YouTube advertisers demanded refunds from the Google-owned video sharing service after a study found viewers were allowed to entirely avoid commercials that play imperceptibly on third-party sites, violating the company’s own terms of service.
Adalytics, a company that analyzes digital ads, issued a report accusing Google of “misleading” Fortune 500 companies, small businesses and the US government about TrueView, the search giant’s own “proprietary” service that gives users the option to skip ads.
According to the Adalytics report, advertisers lost billions of dollars as a result of “in-stream ads [that] were served muted and auto-playing as out-stream video or as obscured video players on [hundreds of thousands of] independent sites.”
“In-stream” refers to ads that are seen “before, during, or after other videos on YouTube.”
These ads were also played on sites that either contain misinformation and conspiracy theories or “do not currently exists, or do not contain any ads whatsoever, raising the possibility that either Google’s placement reporting tools have software bugs or are susceptible to deception by invalid ad traffic,” according to Adalytics.
Google touts a “careful vetting” system of approving “high quality Google Video Partners” outside its YouTube platform that it seemingly doesn’t abide by, the firm alleged.
Google’s policies state that TrueView ads will be played before sites’ main video content, and will be skippable and audible.
“This is an unacceptable breach of trust by YouTube,” Joshua Lowcock, global chief media officer at ad agency UM Worldwide, told The Wall Street Journal.

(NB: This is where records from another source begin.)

Lemma expand_full txr :
  ring_wf txr -> txIDCount txr = Z.of_nat (length (txIDs txr)) -> txIDCount txr < 2 ^ 29 ->
  ring_wf (expand txr) /\ contents (expand txr) = contents txr /\
  txIDCount (expand txr) < Z.of_nat (length (txIDs (expand txr))).
Proof.
  intros Hwf Hfull Hsmall. destruct (ring_wf_u32 txr Hwf) as (_ & _ & E3). destruct Hwf as (H1 & H2 & H3).
  set (k := Z.to_nat (txIDFirst txr)). set (n := Z.to_nat (txIDCount txr)).
  assert (Hn : n = length (txIDs txr)) by lia.
  set (m := Z.to_nat (if u32 (txIDCount txr * 2) =? 0 then 4 else u32 (txIDCount txr * 2))).
  assert (Hm : (n < m)%nat /\ Z.of_nat m < 2 ^ 31).
  { unfold m. rewrite E3. destruct (Z.eqb_spec (txIDCount txr * 2) 0); lia. }
  assert (Hids : txIDs (expand txr) = (drop k (txIDs txr) ++ take k (txIDs txr)) ++ replicate (m - n) 0).
  { unfold expand, copy_into. cbn [txIDs]. fold k. fold m. rewrite take_ge.
    - rewrite length_app, length_drop, length_take. f_equal. f_equal. lia.
    - rewrite length_app, length_drop, length_take. lia. }
  assert (Hlen : length (txIDs (expand txr)) = m).
  { rewrite Hids, !length_app, length_drop, length_take, length_replicate. lia. }
  split_and!.
  - unfold ring_wf. rewrite Hlen. change (txIDFirst (expand txr)) with 0.
    change (txIDCount (expand txr)) with (txIDCount txr). lia.
  - unfold contents. change (txIDFirst (expand txr)) with 0.
    change (txIDCount (expand txr)) with (txIDCount txr). fold n k.
    apply map_ext_in. intros i Hi%in_seq. rewrite Hlen, Hids, Nat.mod_small by lia.
    change (Z.to_nat 0) with 0%nat. rewrite Nat.add_0_l.
    rewrite lookup_total_app_l by (rewrite length_app, length_drop, length_take; lia).
    rewrite !list_lookup_total_alt. f_equal. destruct (decide (i < n - k)%nat).
    + rewrite lookup_app_l, lookup_drop by (rewrite length_drop; lia). by rewrite Nat.mod_small by lia.
    + rewrite lookup_app_r, length_drop by (rewrite length_drop; lia). rewrite lookup_take_lt by lia.
      f_equal. rewrite <-Hn. replace (k + i)%nat with ((k + i - n) + 1 * n)%nat by lia.
      rewrite Nat.Div0.mod_add, Nat.mod_small by lia. lia.
  - rewrite Hlen. change (txIDCount (expand txr)) with (txIDCount txr). lia.
Qed.

Lemma cleanup_loop_spec fuel bound txr pos :
  txIDs txr <> [] -> Z.of_nat (length (txIDs txr)) < 2 ^ 31 ->
  0 <= txIDFirst txr -> 0 <= txIDCount txr ->
  txIDFirst txr + txIDCount txr < 2 ^ 32 -> (Z.to_nat (txIDCount txr) <= fuel)%nat ->
  pos = txIDFirst txr mod Z.of_nat (length (txIDs txr)) ->
  let r := cleanup_loop fuel bound txr pos in
  txIDs r = txIDs txr /\ 0 <= txIDFirst r /\ 0 <= txIDCount r <= txIDCount txr /\
  contents r = drop_below bound (contents txr).
Proof.
  revert txr pos. induction fuel as [|fuel IH]; intros txr pos Hne HL H1 H2 H3 Hf Hpos; cbn [cleanup_loop].
  { unfold contents. replace (Z.to_nat (txIDCount txr)) with 0%nat by lia. split_and!; done || lia. }
  assert (0 < length (txIDs txr))%nat by (destruct (txIDs txr); simpl; [done|lia]).
  destruct (Z.ltb_spec 0 (txIDCount txr)) as [Hc|Hc].
  2: { unfold contents. replace (Z.to_nat (txIDCount txr)) with 0%nat by lia. split_and!; done || lia. }
  assert (Hcont : contents txr = txIDs txr !!! Z.to_nat pos ::
    ring_list (txIDs txr) (S (Z.to_nat (txIDFirst txr))) (Z.to_nat (txIDCount txr - 1))).
  { unfold contents. replace (Z.to_nat (txIDCount txr)) with (S (Z.to_nat (txIDCount txr - 1))) by lia.
    rewrite ring_list_cons. do 2 f_equal. rewrite Hpos, Z2Nat.inj_mod, Nat2Z.id by lia. done. }
  rewrite Hcont. cbn [drop_below]. destruct (Z.leb_spec bound (txIDs txr !!! Z.to_nat pos)) as [Hb|Hb].
  { split_and!; done || lia. }
  set (txr' := mk_txRing (txIDs txr) (u32 (txIDFirst txr + 1)) (u32 (txIDCount txr - 1))).
  assert (Ef : txIDFirst txr' = txIDFirst txr + 1) by (apply u32_id; unfold is_u32; lia).
  assert (Ec : txIDCount txr' = txIDCount txr - 1) by (apply u32_id; unfold is_u32; lia).
  destruct (IH txr' (if pos + 1 =? Z.of_nat (length (txIDs txr')) then 0 else pos + 1))
    as (R1 & R2 & R3 & R4); try (rewrite ?Ef, ?Ec; done || lia).
  { rewrite Ef. cbn [txIDs txr']. pose proof (Z.mod_pos_bound (txIDFirst txr) (Z.of_nat (length (txIDs txr)))).
    rewrite <-Zplus_mod_idemp_l, <-Hpos. destruct (Z.eqb_spec (pos + 1) (Z.of_nat (length (txIDs txr)))) as [->|].
    - by rewrite Z.mod_same by lia.
    - by rewrite Z.mod_small by lia. }
  rewrite Ec in R3. split_and!; [exact R1|exact R2|apply R3|lia|]. rewrite R4. unfold contents. rewrite Ef, Ec. cbn [txIDs txr'].
  do 2 f_equal; lia.
Qed.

“Google must fix this and fully refund clients for any fraud and impressions that failed to meet Google’s own policies,” he added.
For ad placements on third-party sites, brands typically pay $100 for every 1,000 completed views of their ad. They’re charged a premium for more desirable ad placements, such as in the margins of a third-party site’s landing page.
For TrueView campaigns, Fortune 500 brands could spend upwards of $75,000, according to Adalytics’ report.
Google has denied the claims.
A rep for parent company Alphabet Inc. told The Wall Street Journal on Wednesday that advertisers can clearly see that their ads may run on third-party sites, plus how much is spent there.
The spokesperson also noted that advertisers can easily opt out of Google’s ad programs.
When reached by The Post, a company spokesperson referred to a blog post titled “Transparency and brand safety on Google Video Partners.”
“The report wrongly implies that most campaign spend runs on GVP rather than YouTube,” the blog states.
It also insists that “advertisers are in control,” though Adalytics pointed to media buyers’ testimonials in its report, which said they “feel like it’s not a transparent investment.”